#FERMALATAMPONTAX: LA RICHIESTA DI WEWORLD AL PARLAMENTO

 

Ridurre dal 22% al 5% l’IVA sugli assorbenti. È questa la richiesta che abbiamo portato in Parlamento in occasione della giornata internazionale per l'eliminazione della violenza contro le donne.

In Italia, infatti, gli assorbenti sono considerati beni di lusso e la “Tampon tax” rappresenta una vera e propria forma di violenza economica che colpisce le donne: ad oggi, in tutto l’occidente, il nostro Paese è uno tra i pochi a non essere ancora intervenuto in maniera incisiva per abbattere questa discriminazione.

La crisi economica dovuta all’epidemia da Covid-19 grava in particolar modo sulle donne e per questo è importante farci sentire adesso e ottenere la cancellazione della tampon tax in tempi brevi.

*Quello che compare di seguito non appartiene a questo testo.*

(** X11: whatever the cancellation flag does, a run of the orchestrator returns
    normally and never sends an ["Error: ..."] line; its outcomes are those of
    the first [k] records, in input order, for some [k]; and when it sends the
    aggregate line, that line is the last event, is sent once, and its two
    counts are the numbers of successful and of failed outcomes. *)
Theorem run_outcomes_are_a_prefix {env : Environment}
  (self : DownloadThread.DownloadThread) (w : World) :
  let l := log (snd (DownloadThread.run self (init w))) in
  fst (DownloadThread.run self (init w)) = Ok tt /\
  errors l = [] /\
  (exists k, k <= length (DownloadThread.videos self) /\
     map snd (Log.outcomes l) = map id (firstn k (DownloadThread.videos self))) /\
  (Log.summaries l = [] \/
   exists evs s f,
     l = evs ++ [StatusUpdate (MsgComplete s f)] /\
     Log.summaries evs = [] /\
     s + f = length (Log.outcomes l) /\
     f = Log.failures l).
Proof.
  intros l.
  destruct (for_videos_any self (length (DownloadThread.videos self))
              (DownloadThread.videos self) 1 0 0 (init w))
    as (k & s' & f' & st' & evs & Hk & Heq & Hlog & Hids & Hsum & Herr
        & Hfail & Hf & Hsf & _).
  simpl in Hlog, Hf, Hsf.
  assert (Hlen : length (Log.outcomes evs) = k).
  { rewrite <- (length_map snd), Hids, length_map, length_firstn. lia. }
  unfold l. rewrite (run_eq self (init w) Heq). cbn [fst snd log].
  split; [reflexivity|].
  destruct (is_running (reads st')).
  - rewrite Hlog, errors_app, outcomes_app, summaries_app, Herr, Hsum.
    simpl. rewrite app_nil_r. repeat split; auto.
    + now exists k.
    + right. exists evs, s', f'. repeat split; auto.
      * lia.
      * rewrite failures_app. unfold Log.failures at 2. simpl. lia.
  - rewrite Hlog. repeat split; auto. now exists k.
Qed.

Al nostro fianco molti Comuni e iniziative regionali – tra cui i Comuni di Milano, Bologna, Firenze e Bergamo - che si sono mossi - da soli - per mettere un punto a questa ingiustizia. In attesa che anche il Senato si pronunci per mettere fine una volta per tutte e a livello nazionale a una tassa ingiusta, noi non smetteremo di lavorare perché la Tampon Tax sia abolita, come ci richiede anche il Parlamento Europeo.

LA NOSTRA RICHIESTA
WeWorld chiede al Parlamento l’abbassamento dal 22% al 5% dell’IVA sui prodotti per la protezione dell’igiene femminile. Questo intervento fiscale si inserisce in un percorso di politiche per le pari opportunità e di contrasto alla violenza economica contro le donne, che risparmia alle donne la tassazione piena su una categoria di prodotto necessaria ad affrontare un’esigenza naturale come le mestruazioni.

Durante la discussione della Legge di Bilancio 2021, la Ragioneria generale dello Stato ha rivisto le coperture necessarie per abbassare l’aliquota IVA dal 22 al 10% sui prodotti igienici femminili (“Tampon Tax”) in 90 milioni di euro. Si tratta di una cifra lontana dall’iniziale gettito stimato in 300 milioni di euro. Tuttavia, le stime Nielsen, in collaborazione con WeWorld, quantificano la riduzione dell’IVA dal 22 al 5% in 72 milioni di euro: una cifra comunque inferiore anche rispetto ai calcoli aggiornati della Ragioneria di Stato.

Ad aderire alla campagna rappresentanti delle istituzioni, come l’On. Lia Quartapelle, l’On. Laura Boldrini, l’On.Valeria Fedeli, l’On. Valeria Valente e Diana De Marchi del Comune di Milano; scrittrici, giornaliste e attiviste, come  Giada Sundas e Maura Gancitano di Tlon, Mamma di Merda, The Period, Takoua Ben Mohamed e Nicole Di Ilio; le sportive Elisa Di Francisca e Marta Pagnini e molti personaggi dello mondo dello spettacolo come Lo Stato Sociale, Jane Alexander, Jo Squillo, Elisa D’Ospina, Fanny Cadeo, Nadia La Bella e molti altri. Una risposta trasversale che dimostra come l’abbattimento della Tampon Tax riguardi tutte e tutti. 

LE CONSEGUENZE DELL’EPIDEMIA SULLE DONNE
Gli effetti negativi dell’emergenza sanitaria in corso stanno incidendo in maniera diseguale tra uomini e donne. In un Paese in cui il 74% delle donne dichiara di occuparsi interamente della casa e della famiglia, il lockdown ha certamente peggiorato la condizione femminile, impattando sui carichi di lavoro domestici conseguenti alla chiusura di scuole e servizi e diminuendo quindi le opportunità di conciliazione vita-lavoro.

UNA SVOLTA CULTURALE
Molti Paesi sono già intervenuti aggressivamente sulle disparità di genere. L’abolizione o l’abbattimento della “tampon tax” è infatti in primo luogo un intervento di natura culturale, che riconosce l’esistenza di una condizione naturale differente, implicante esternalità economiche negative. Se a livello globale democrazie come il Canada (2015), lo Stato di New York (2016), l’India (2018) e l’Australia (2019) hanno completamente abolito la tassazione su assorbenti, tamponi, coppette e spugne mestruali, molti Paesi Europei sono intervenuti per ridurla, compatibilmente con la normativa UE. Adesso tocca all’Italia.